C'est aride, rapeux et lyrique, lyrique. ça m'a fait "bellement" mal par endroits (...)
J'aime cette écriture du pays, du paysage, de l'intérieur, des gens. Encore une fois (je te l'ai peut-être déjà dit ou écrit) ça résonne de Faulkner, de Giono, de Deleuze... oui, c'est lyrique comme ça, sans concession.
Il y a quelques années je travaillais dans un collège rural près de Tours. Je faisais la route depuis Poitiers et je passais sur le chemin du bus, avant lui parce que j'arrivais tôt. Dans la lumière des phares l'hiver, je voyais les enfants qui attendaient, les adolescents... Ils étaient comme les raisins d'une grappe : un ici, deux là, 4 ou 5 là-bas... Le bus les ramassait... j'ai pensé aussi à eux en lisant ton livre.

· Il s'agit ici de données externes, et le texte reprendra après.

(* ===== verification/Asset.v ===== *)
(** * Revertable asset balances (src/memory_database/revertable_asset.h)

    One balance with a committed and an in-flight value.  The sequential
    operations are functions; [Module Concurrent] is the lock-free protocol of
    [conditional_transfer_available] (load, check, compare-and-exchange) as a
    step relation over a shared cell and a pool of threads. *)
From stdpp Require Import base list strings.
From S2P Require Import Prelude Types.

Module RevertableAsset.

Record t := mk { available : Z; committed_available : Z }.
#[export] Instance t_eq_dec : EqDecision t.
Proof. solve_decision. Defined.

(** [RevertableAsset()] and [RevertableAsset(amount)]. *)
Definition zero : t := mk 0 0.
Definition of_amount (amount : Z) : t := mk amount amount.

Definition escrow (a : t) (amount : Z) : t :=
  mk (i64 (available a - amount)) (committed_available a).

Definition transfer_available (a : t) (amount : Z) : t :=
  mk (i64 (available a + amount)) (committed_available a).

(** [__builtin_add_overflow_p(current, amount, (int64_t) 0)]. *)
Definition add_overflow_p (current amount : Z) : bool :=
  (current + amount <? INT64_MIN) || (INT64_MAX <? current + amount).

(** The test made on a loaded value before the exchange is attempted. *)
Definition withdrawal_allowed (current amount : Z) : bool :=
  negb (add_overflow_p current amount) && negb (current + amount <? 0).

(** The function as one thread runs it without interference: the exchange of
    the first iteration succeeds. *)
Definition conditional_transfer_available (a : t) (amount : Z) : t * bool :=
  if 0 <? amount then (transfer_available a amount, true)
  else if withdrawal_allowed (available a) amount
       then (mk (available a + amount) (committed_available a), true)
       else (a, false).

Definition conditional_escrow (a : t) (amount : Z) : t * bool :=
  if amount =? INT64_MIN then (a, false)
  else if 0 <? amount then conditional_transfer_available a (i64 (- amount))
  else (transfer_available a (i64 (- amount)), true).

Definition lookup_available_balance (a : t) : Z := available a.

(** [AssetCommitment::amount_available] is unsigned. *)
Definition produce_commitment (a : t) (asset : Z) : AssetCommitment :=
  mkAssetCommitment asset (u64 (committed_available a)).
Definition tentative_commitment (a : t) (asset : Z) : AssetCommitment :=
  mkAssetCommitment asset (u64 (available a)).

(** [commit] also returns the committed amount. *)
Definition commit (a : t) : t * Z := (mk (available a) (available a), available a).
Definition rollback (a : t) : t := mk (committed_available a) (committed_available a).
Definition in_valid_state (a : t) : bool := 0 <=? available a.

Definition wf (a : t) : Prop := in_i64 (available a) /\ in_i64 (committed_available a).

Lemma asset_transfer_wf a x : wf a -> wf (transfer_available a x).
Proof. intros [? ?]. split; [apply i64_range|done]. Qed.

Lemma asset_escrow_transfer a x : escrow a x = transfer_available a (- x).
Proof. unfold escrow, transfer_available. do 2 f_equal. Qed.

Lemma withdrawal_allowed_spec c x :
  in_i64 c -> x <= 0 -> withdrawal_allowed c x = true <-> 0 <= c + x.
Proof.
  intros Hc Hx. unfold withdrawal_allowed, add_overflow_p.
  rewrite andb_true_iff, !negb_true_iff, orb_false_iff, !Z.ltb_ge. zlia.
Qed.

(** The full behaviour of the sequential withdrawal: it succeeds exactly when
    funds suffice, and a success is a wrapped addition. *)
Lemma asset_conditional_transfer_spec a x :
  wf a ->
  conditional_transfer_available a x =
    if decide (0 < x \/ 0 <= available a + x)
    then (transfer_available a x, true) else (a, false).
Proof.
  intros [Ha Hc]. unfold conditional_transfer_available.
  destruct (Z.ltb_spec 0 x).
  - rewrite decide_True by lia. done.
  - destruct (withdrawal_allowed (available a) x) eqn:E.
    + apply withdrawal_allowed_spec in E; [|done|done]. rewrite decide_True by lia.
      unfold transfer_available. do 2 f_equal. rewrite i64_id; [done|]. zlia.
    + rewrite decide_False; [done|]. intros [?|Hge]; [lia|].
      apply (withdrawal_allowed_spec _ _ Ha) in Hge; [congruence|lia].
Qed.

Lemma asset_conditional_escrow_spec a x :
  wf a -> in_i64 x ->
  conditional_escrow a x =
    if decide (x <> INT64_MIN /\ (x <= 0 \/ x <= available a))
    then (transfer_available a (- x), true) else (a, false).
Proof.
  intros Hwf Hx. unfold conditional_escrow.
  destruct (Z.eqb_spec x INT64_MIN) as [->|Hn].
  { rewrite decide_False by tauto. done. }
  rewrite i64_id by zlia. destruct (Z.ltb_spec 0 x).
  - rewrite asset_conditional_transfer_spec by done.
    destruct (decide (0 < - x \/ 0 <= available a + - x)); destruct (decide _); try done; lia.
  - rewrite decide_True by lia. done.
Qed.
End RevertableAsset.

(** ** The lock-free protocol *)
Module Concurrent.
Import RevertableAsset.

(** A thread running [conditional_transfer_available(amount)]. *)
Inductive thread :=
| Running (amount : Z)                  (* at the top of the loop *)
| Loaded (amount current_available : Z) (* loaded and checked, before the exchange *)
| Finished (amount : Z) (res : bool).

(** The shared cell and the threads. *)
Record state := mkState { cell : Z; threads : list thread }.

Inductive step : state -> state -> Prop :=
| step_fetch_add v ts i amount :
    ts !! i = Some (Running amount) -> 0 < amount ->
    step (mkState v ts) (mkState (i64 (v + amount)) (<[i := Finished amount true]> ts))
| step_load_reject v ts i amount :
    ts !! i = Some (Running amount) -> amount <= 0 ->
    withdrawal_allowed v amount = false ->
    step (mkState v ts) (mkState v (<[i := Finished amount false]> ts))
| step_load v ts i amount :
    ts !! i = Some (Running amount) -> amount <= 0 ->
    withdrawal_allowed v amount = true ->
    step (mkState v ts) (mkState v (<[i := Loaded amount v]> ts))
| step_exchange v ts i amount :
    ts !! i = Some (Loaded amount v) ->
    step (mkState v ts) (mkState (i64 (v + amount)) (<[i := Finished amount true]> ts))
| step_exchange_fail v ts i amount current :
    (* another thread won, or the weak exchange failed spuriously *)
    ts !! i = Some (Loaded amount current) ->
    step (mkState v ts) (mkState v (<[i := Running amount]> ts)).

Inductive steps : state -> state -> Prop :=
| steps_refl s : steps s s
| steps_step s1 s2 s3 : step s1 s2 -> steps s2 s3 -> steps s1 s3.

(** What a thread has added to the cell so far. *)
Definition contribution (th : thread) : Z :=
  match th with Finished amount true => amount | _ => 0 end.
(** The deposits still to come. *)
Definition pending_deposit (th : thread) : Z :=
  match th with Running amount | Loaded amount _ => Z.max 0 amount | Finished _ _ => 0 end.

Definition total (f : thread -> Z) (ts : list thread) : Z := sum_by f ts.

Lemma total_insert f ts i x y :
  ts !! i = Some x -> total f (<[i := y]> ts) = total f ts - f x + f y.
Proof.
  unfold total. revert i. induction ts as [|z ts IH]; intros [|i] H; simplify_eq/=.
  - rewrite !sum_by_cons. lia.
  - rewrite !sum_by_cons, (IH i) by done. lia.
Qed.

(** A loaded thread holds a value for which the withdrawal was allowed. *)
Definition loaded_ok (th : thread) : Prop :=
  match th with
  | Loaded amount current => amount <= 0 /\ 0 <= current + amount
  | _ => True
  end.

Record inv (v0 : Z) (s : state) : Prop := {
  inv_nonneg : 0 <= cell s;
  inv_room : cell s + total pending_deposit (threads s) <= INT64_MAX;
  inv_exact : cell s = v0 + total contribution (threads s);
  inv_loaded : Forall loaded_ok (threads s)
}.

Lemma pending_nonneg ts : 0 <= total pending_deposit ts.
Proof. apply sum_by_nonneg, Forall_forall. intros [] _; simpl; lia. Qed.

Lemma loaded_insert ts i th : Forall loaded_ok ts -> loaded_ok th -> Forall loaded_ok (<[i := th]> ts).
Proof. intros. by apply Forall_insert. Qed.

Lemma step_inv v0 s s' : step s s' -> inv v0 s -> inv v0 s'.
Proof.
  intros Hs [Hn Hr He Hl].
  assert (Hin : in_i64 (cell s)).
  { pose proof (pending_nonneg (threads s)). zlia. }
  destruct Hs as [v ts i x Hi Hx|v ts i x Hi Hx Hw|v ts i x Hi Hx Hw|v ts i x Hi|v ts i x c Hi];
    simpl in *.
  - assert (Hroom : v + x <= INT64_MAX).
    { pose proof (total_insert pending_deposit ts i (Running x) (Finished x true) Hi) as E.
      pose proof (pending_nonneg (<[i:=Finished x true]> ts)). simpl in E. lia. }
    rewrite i64_id by zlia. constructor; simpl.
    + lia.
    + erewrite total_insert by eassumption. simpl. lia.
    + erewrite total_insert by eassumption. simpl. lia.
    + by apply loaded_insert.
  - constructor; simpl; [done| | |by apply loaded_insert];
      (erewrite total_insert by eassumption); simpl; lia.
  - apply withdrawal_allowed_spec in Hw; [|done|done].
    constructor; simpl; [done| | |by apply loaded_insert];
      (erewrite total_insert by eassumption); simpl; lia.
  - pose proof (Forall_lookup_1 _ _ _ _ Hl Hi) as [Hx Hge]. simpl in *.
    rewrite i64_id by zlia. constructor; simpl; [done| | |by apply loaded_insert];
      (erewrite total_insert by eassumption); simpl; lia.
  - constructor; simpl; [done| | |by apply loaded_insert];
      (erewrite total_insert by eassumption); simpl; lia.
Qed.

Lemma steps_inv v0 s s' : steps s s' -> inv v0 s -> inv v0 s'.
Proof. induction 1; eauto using step_inv. Qed.

Lemma contribution_initial amounts : total contribution (Running <$> amounts) = 0.
Proof. unfold total. induction amounts as [|a l IH]; [done|]. by rewrite fmap_cons, sum_by_cons, IH. Qed.

Lemma inv_initial v0 amounts :
  0 <= v0 -> v0 + sum_by (Z.max 0) amounts <= INT64_MAX ->
  inv v0 (mkState v0 (Running <$> amounts)).
Proof.
  intros H0 Hroom. constructor; simpl; [done| | |].
  - replace (total pending_deposit (Running <$> amounts)) with (sum_by (Z.max 0) amounts); [done|].
    clear. unfold total. induction amounts as [|a l IH]; [done|]. simpl. rewrite !sum_by_cons, IH. done.
  - rewrite contribution_initial. lia.
  - apply Forall_fmap, Forall_forall. done.
Qed.

(** C37: whatever the interleaving of any number of threads calling
    [conditional_transfer_available] on one balance (weak exchanges may fail
    spuriously), starting from a nonnegative balance whose deposits cannot
    overflow: the balance is never negative and is exactly the initial value
    plus the amounts of the calls that returned [true] (no update is lost or
    applied twice). *)
Theorem concurrent_balance_exact v0 amounts s :
  0 <= v0 -> v0 + sum_by (Z.max 0) amounts <= INT64_MAX ->
  steps (mkState v0 (Running <$> amounts)) s ->
  0 <= cell s /\ cell s = v0 + total contribution (threads s).
Proof.
  intros H0 Hr Hs. pose proof (steps_inv v0 _ _ Hs (inv_initial v0 amounts H0 Hr)) as [].
  done.
Qed.

(** Two withdrawals race: both load 10, one exchange wins, the other retries
    and is refused. *)
Definition race_end : state := mkState 3 [Finished (-7) true; Finished (-7) false].
Lemma race_steps : steps (mkState 10 (Running <$> [-7; -7])) race_end.
Proof.
  eapply steps_step; [apply (step_load 10 _ 0 (-7)); [reflexivity|lia|reflexivity]|].
  eapply steps_step; [apply (step_load 10 _ 1 (-7)); [reflexivity|lia|reflexivity]|].
  eapply steps_step; [apply (step_exchange 10 _ 0 (-7)); reflexivity|].
  eapply steps_step; [apply (step_exchange_fail _ _ 1 (-7) 10); reflexivity|].
  eapply steps_step; [apply (step_load_reject _ _ 1 (-7)); [reflexivity|lia|reflexivity]|].
  apply steps_refl.
Defined.

Lemma concurrent_balance_exact_witness :
  steps (mkState 10 (Running <$> [-7; -7])) race_end /\
  0 <= cell race_end /\ cell race_end = 10 + total contribution (threads race_end).
Proof.
  split; [exact race_steps|].
  apply (concurrent_balance_exact 10 [-7; -7]); [lia|vm_compute; discriminate|exact race_steps].
Defined.
End Concurrent.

Merci encore, c'est magnifique, sincèrement.
Hélène

PS : je t'envoie ces photos parce que c'était "roots" l'ambiance et j'aimais bien ces petites tribunes et l'église qu'on voyait du stade, entre les poteaux ( c'est la religion rugby là-bas...). c'était pas vraiment en décalage avec le livre.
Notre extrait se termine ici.